The 40-minute high-stress session includes the threat of physical violence and creates stress levels equal to landing on an aircraft carrier at night for the first time and actual combat.
Details of the training are classified, but the study implies that participants are also "man-handled."
Twenty-four hours after the grueling sessions, the officers were asked to identify "interrogators" and "guards." They viewed a lineup, a group of photos and a sequence of photos.
Morgan and colleagues found that in the live lineup 30 percent of the high-stress group made correct identifications versus 62 percent of the low-stress group.
Using sequential photos the high-stress accuracy rate was 49 percent, while the low-stress rate rose to 76 percent.
The photo-spread method, which is used by most police departments, yielded even more lopsided results.
About 32 percent of the identifications in the high-stress group were correct, while 68 percent were wrong.
Around 88 percent of the low-stress group picks were correct, with a 12 percent error rate.
This means that almost seven out of 10 high-stress officers made mistaken identifications.
Furthermore, there was no relationship between the confidence level and accuracy of the memory, Morgan said.
Officers who were absolutely positive that they had selected the right person were no more likely to be correct than officers who expressed some doubt.
"Unfortunately, that’s what people on juries listen to," Morgan said.
Morgan said high levels of stress hormones such as cortisol and adrenaline may degrade spatial memory.

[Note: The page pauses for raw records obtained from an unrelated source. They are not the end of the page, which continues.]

(** Up to the rename. *)
Definition prepare_document (root : result string unit) (d : SuppressionDocument) (p : Publication)
    (entry : SidecarEntry) : result string (SuppressionDocument * list ascii) :=
  root ≫= λ _,
  let persisted := clear_ephemeral_resolution d in
  validate_document persisted (sd_corpus_id persisted) ≫= λ _,
  map_err (λ e, "serde: " +:+ e) (document_to_vec persisted) ≫= λ content,
  reject_if (MAX_SIDECAR_BYTES <? zlen content)
    ("suppression sidecar exceeds " +:+ decimal MAX_SIDECAR_BYTES +:+ " bytes") ≫= λ _,
  map_err (λ e, "serde: " +:+ e) (document_from_slice content) ≫= λ reparsed,
  reject_if (negb (bool_decide (reparsed = persisted))) "suppression sidecar failed serialization validation" ≫= λ _,
  reject_unsafe_existing_sidecar entry ≫= λ _,
  map_err (λ e, "create suppression temporary file: " +:+ e) (pb_create p) ≫= λ _,
  map_err (λ e, "write suppression sidecar: " +:+ e) (pb_write p) ≫= λ _,
  reject_unsafe_existing_sidecar entry ≫= λ _,
  map_err (λ e, "publish suppression sidecar atomically: " +:+ e) (pb_persist p) ≫= λ _,
  Ok (persisted, content).
(** After it. *)
Definition confirm_document (root : result string unit) (p : Publication) (persisted : SuppressionDocument)
    (entry : SidecarEntry) : result string unit :=
  map_err (λ e, "sync suppression sidecar: " +:+ e) (pb_sync p) ≫= λ _,
  map_err (λ e, "sync suppression directory: " +:+ e) (pb_sync_directory p) ≫= λ _,
  load_document_from_root root (sd_corpus_id persisted) entry ≫= λ loaded,
  reject_if (negb (bool_decide (loaded = persisted))) "published suppression sidecar failed validation".
Definition write_document (root : result string unit) (d : SuppressionDocument) (p : Publication)
    (entry : SidecarEntry) : result string unit * SidecarEntry :=
  match prepare_document root d p entry with
  | Err e => (Err e, entry)
  | Ok (persisted, content) =>
      let entry := published p content in (confirm_document root p persisted entry, entry)
  end.

(** ** Templates and events *)

Definition template_fingerprints (c : LogCorpus) (ids : list Z) (max_bytes : Z) : gmap Z string :=
  list_to_map (omap (λ id, h ← lc_template_identities c !! id;
                           if str_len h <=? max_bytes then Some (id, h) else None) ids).
Definition authoritative_template_predicate (c : LogCorpus) (template_id : Z) :
    result string SuppressionTemplatePredicate :=
  reject_if (negb (template_id_ok template_id)) "suppression template id is outside the supported range" ≫= λ _,
  ok_or (template_fingerprints c [template_id] MAX_TEMPLATE_FINGERPRINT_BYTES !! template_id)
    ("suppression template " +:+ decimal template_id +:+ " is missing from the corpus") ≫= λ fingerprint,
  let p := {| sp_template_id := template_id; sp_template_fingerprint := fingerprint |} in
  validate_predicate p ≫= λ _, Ok p.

Norepinephrine, also produced under stress, apparently interferes with the brain’s prefrontal cortex, where memories are integrated, Morgan said.
Morgan said he hopes to measure hormone levels in trainees under various degrees of stress.
John H. Mace, professor of psychology at the University of New Haven, said many studies have cast doubt on the accuracy of eyewitness memories.
Mace said the Yale study is important because it apparently corroborates many previous hypotheses and results.
It may be a long time before defense lawyers start to challenge eyewitness testimony on the basis of the Yale and other memory studies, Gaboury said.
Court rulings typically lag behind scientific consensus, he said.
"We must be cautious. We don’t want the pendulum to swing too far," Gaboury said.